Uncertainty, species distribution models, cartogram, GBIF, sampling effort

Overview

To assess bias related to sampling effort, we use one of the most widely used datasets for studying biodiversity at large spatial extents: the GBIF dataset. GBIF data comprise a large range of species occurrence observations collected using a variety of sampling approaches. The data span from well-established plot censuses to direct observations collected during field trips. Consequently, some of the data points are at the centre of sampled grids (each point comprises the species located at a specific-size quadrant) or correspond to a single observation of at least one individual of the same species. These differences also depend on the methodologies used to observe/record occurrences per taxon. Plots and transects are common practices in vegetation censuses, while transects, point counts, and live traps are preferred in the case of animals. Moreover, the variation in factors—such as per country biodiversity monitoring schemes, funding schemes, focal ecosystems, and accessibility to remote areas—add another source of variation, especially at multinational scales (Barbosa et al. 2013).

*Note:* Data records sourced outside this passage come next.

Lemma plain_spec table ch s e e' ls : commands_ok table -> 0 <= ch < 256 -> shows s e ->
  ed_plain table ch e = Some (e', ls) -> refines_key table (plain_key table ch s) e' ls.
Proof.
  intros Hc Hch H. unfold ed_plain, plain_key. destruct (_ || _) eqn:E0; [intros [= <- <-]; by apply shows_refines|].
  apply orb_false_elim in E0 as [E0 _]. apply Z.eqb_neq in E0.
  destruct (ch =? 9); [intros [= <- <-]; destruct (tab_spec table s e Hc H) as [es Hq]; by eapply quiet_refines|].
  destruct (_ || _); [intros [= <- <-]; eapply quiet_refines; by apply backspace_spec|].
  destruct (_ || _).
  - intros [= <- <-]. destruct (enter_spec table s e Hc H) as (s' & es & r & E & Hx & Hr & Hs).
    exists s', es. rewrite Hx. split; [done|]. split; [done|]. by constructor.
  - destruct (Z.leb_spec 79 (zlen (contents e))); [done|]. intros [= <- <-]. eapply quiet_refines. apply char_spec; [done|lia|done].
Qed.

Lemma key_spec table ch s e e' ls : commands_ok table -> 0 <= ch < 256 -> shows s e ->
  ed_key table ch e = Some (e', ls) -> refines_key table (finsh_key table ch s) e' ls.
Proof.
  intros Hc Hch H. unfold ed_key, finsh_key. rewrite (sh_mode s e H).
  assert (shows (set_stat WAIT_NORMAL s) (with_mode WAIT_NORMAL e)) as Hn by by apply shows_mode.
  destruct (ch =? 0x1b); [intros [= <- <-]; by apply shows_refines, shows_mode|]. destruct (emode e).
  - by apply plain_spec.
  - destruct (ch =? 0x5b); [intros [= <- <-]; by apply shows_refines, shows_mode|by apply plain_spec].
  - cbn zeta. destruct (ch =? 0x41); [intros [= <- <-]; eapply quiet_refines; by apply up_spec|].
    destruct (ch =? 0x42); [intros [= <- <-]; eapply quiet_refines; by apply down_spec|].
    destruct (ch =? 0x44); [intros [= <- <-]; eapply quiet_refines; by apply left_spec|].
    destruct (ch =? 0x43); [intros [= <- <-]; eapply quiet_refines; by apply right_spec|by apply plain_spec].
Qed.

Lemma keys_spec table chs : forall s e e' ls, commands_ok table -> Forall (fun ch => 0 <= ch < 256) chs -> shows s e ->
  ed_keys table chs e = Some (e', ls) -> refines_key table (finsh_keys table chs s) e' ls.
Proof.
  induction chs as [|ch chs IH]; intros s e e' ls Hc Hb H; cbn [ed_keys finsh_keys].
  - intros [= <- <-]. by apply shows_refines.
  - inversion Hb; subst. destruct (ed_key table ch e) as [[e1 l1]|] eqn:E1; [|done]. cbn [mbind option_bind].
    destruct (ed_keys table chs e1) as [[e2 l2]|] eqn:E2; [|done]. cbn [mbind option_bind]. intros [= <- <-].
    destruct (key_spec table ch s e e1 l1) as (s1 & es1 & -> & Hs1 & Hx1); [done..|]. cbn [mbind option_bind].
    destruct (IH s1 e1 e2 l2) as (s2 & es2 & -> & Hs2 & Hx2); [done..|]. cbn [mbind option_bind].
    exists s2, (es1 ++ es2). split; [done|]. split; [done|]. rewrite execs_app. by apply Forall2_app.
Qed.

Definition initial_editor : editor := mk_ed WAIT_NORMAL [] [] [] 0.

Lemma initial_shows : shows initial_shell initial_editor.
Proof.
  constructor; try done; [by exists (replicate 5 (replicate 80 0))|by_computation].
Qed.

(** ** Theorems *)

(** C8. Over any sequence of received bytes the shell implements a line
    editor with history: characters are inserted at the cursor, backspace,
    cursor keys, history keys and tab do what the abstract editor says,
    enter submits the line and remembers it unless it is empty or repeats
    the last one, of which five are kept; no access leaves the line or the
    history, and each submitted line is executed as the command interpreter
    specifies. The editor is undefined only for a line of 80 characters. *)
Theorem shell_refines_editor table chs s e e' ls :
  commands_ok table -> Forall (fun ch => 0 <= ch < 256) chs -> shows s e -> ed_keys table chs e = Some (e', ls) ->
  exists s' es, finsh_keys table chs s = Some (s', es) /\ shows s' e' /\ Forall2 (line_result table) ls (execs es).
Proof. apply keys_spec. Qed.

(** [lisx], cursor left, backspace, cursor right, backspace, [s], tab, [ a], enter, and
    the line again from the history. *)
Definition sample_keys : list Z := [108; 105; 115; 120; 27; 91; 68; 8; 27; 91; 67; 8; 115; 9; 32; 97; 13; 27; 91; 65].

Lemma sample_commands : commands_ok sample_table.
Proof. split; by_computation. Qed.

Lemma shell_refines_editor_witness :
  exists s es argv cmd, finsh_keys sample_table sample_keys initial_shell = Some (s, es) /\
    execs es = [MshCall 3 argv cmd] /\ shows s (mk_ed WAIT_NORMAL [108; 105; 115; 116; 32; 97] [] [[108; 105; 115; 116; 32; 97]] 0).
Proof.
  destruct (shell_refines_editor sample_table sample_keys initial_shell initial_editor
    (mk_ed WAIT_NORMAL [108; 105; 115; 116; 32; 97] [] [[108; 105; 115; 116; 32; 97]] 0) [[108; 105; 115; 116; 32; 97]])
    as (s & es & E & Hs & Hx).
  - apply sample_commands.
  - by_computation.
  - apply initial_shows.
  - by vm_compute.
  - inversion Hx as [|? r ? ? Hr Hnil Heq Hes]; subst. inversion Hnil; subst. vm_compute in Hr.
    destruct Hr as (argv & cmd & -> & _). exists s, es, argv, cmd. exact (conj E (conj (eq_sym Hes) Hs)).
Defined.

(** ** Lines that fill the buffer

    The 80th character sets the position back to 0, but the buffer is not cleared. *)

(** Enter then runs the line that was discarded, if it began with a blank. *)
Example discarded_line_runs :
  match finsh_keys sample_table ([32; 108; 105; 115; 116] ++ mjoin (replicate 37 [32; 97]) ++ [97]) initial_shell with
  | Some (s, _) =>
      line_position s = 0 /\
      match finsh_keys sample_table [13] s with
      | Some (_, [_; Exec (MshCall f argv _); _]) => f = 3 /\ List.length argv = 10%nat
      | _ => False
      end
  | None => False
  end.
Proof. by vm_compute. Qed.

(** The last word of the next line runs into the old text, here to the end of the
    buffer and beyond. *)
Example old_text_joins_word :
  match finsh_keys sample_table (replicate 80 97 ++ [108; 105; 115; 116; 13]) initial_shell with
  | Some (_, es) =>
      match execs es with
      | [MshCall 3 [0] cmd] => take 8 cmd = [108; 105; 115; 116; 97; 97; 97; 97] /\ cstr cmd = None
      | _ => False
      end
  | None => False
  end.
Proof. by vm_compute. Qed.

(** Completion looks for the end of the line behind the buffer. *)
Example tab_after_full_line : finsh_keys sample_table (replicate 80 97 ++ [9]) initial_shell = None.
Proof. by vm_compute. Qed.

(** A prompt is used as a format; with a percent sign it asks for arguments that are
    not there. *)
Example prompt_is_format : finsh_keys sample_table [13] (finsh_set_prompt true (Some (text "%s>")) initial_shell) = None.
Proof. by vm_compute. Qed.

(** The mode is one bit wide: a mode of 2 switches the prompt off. *)
Example prompt_mode_2 : prompt_mode (finsh_set_prompt_mode 2 initial_shell) = false.
Proof. reflexivity. Qed.

End Shell.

We aimed to quantify and map the uncertainty derived from variations in observations due to differences in sampling efforts. Cartograms were used to illustrate uncertainty, in which the shape of objects (countries) correlates with the level of uncertainty. Cartograms build on the standard treatment of diffusion, in which the current density is given by:

\(J = v(r, t) \rho(r, t)\)

where \(v(r, t)\) and \(\rho(r, t)\) are the velocity and density at a given position (r) and time (t) (Gastner and Newman 2004). The cartograms are created using ScapeToad, a free and open source software, that uses as an input a set of polygons (e.g. countries) with values (e.g., number of observations) and modifies the size of the polygons based on the density of observations contained (see Fig. 1). The shape and final area of the countries will derive from the difference between the actual size of the country and the size of the sampling (i.e., the number of observations).

Figure 1.

Cartogram of species occurrences. Extracted from GBIF data (http://www.gbif.org/). Error size above 100 indicates oversampling and error size below 100 indicates the country is under-sampled.

aPlants
bFungi
cAnimals
dAll taxa

Expected advantages

  1. Cartograms facilitate the visualization of spatial uncertainty in the results by changing the size of the polygons based on the density of information contained (number of observations, variation, etc.).
  2. The generated maps show differences in species observations per country across all taxa, including some of the main taxonomic groups.
  3. The cartograms were developed using free and open source software (ScapeToad), and are easily reproduced. The only data required is a shapefile with polygons (e.g. countries) and a corresponding value per polygon (e.g. number of observations) to obtain the cartogram.
  4. Cartograms are intuitive: the shape and area of the countries derives from the difference between the actual size of the country and the size of the sampling (e.g., the number of observations). Hence, smaller areas which are oversampled will look bigger in the cartograms, with a high oversampling value, while bigger oversampled areas will have a high value but a lower relative size. The method thereby directly accounts for the area effect, i.e. the size of each country, on the final sampling effort. For instance, the Netherlands and Sweden are both oversampled, but the latter occupies a bigger surface area. Hence in the final cartogram (e.g. Fig. 1a), oversampling of Denmark is enhanced by both values (colour) and shape (final occupied areas).

Applicability

In the proposed method, uncertainty is shown at the country level and corresponds with the deformation of the original country area. In other words, countries bigger than their original size require strategies to reduce the effect of oversampling on the products derived from the GBIF data, while countries smaller than their original sizes require more sampling effort. Future developments will include the visualization of species distribution model predictions combined with the maps of uncertainty presented here.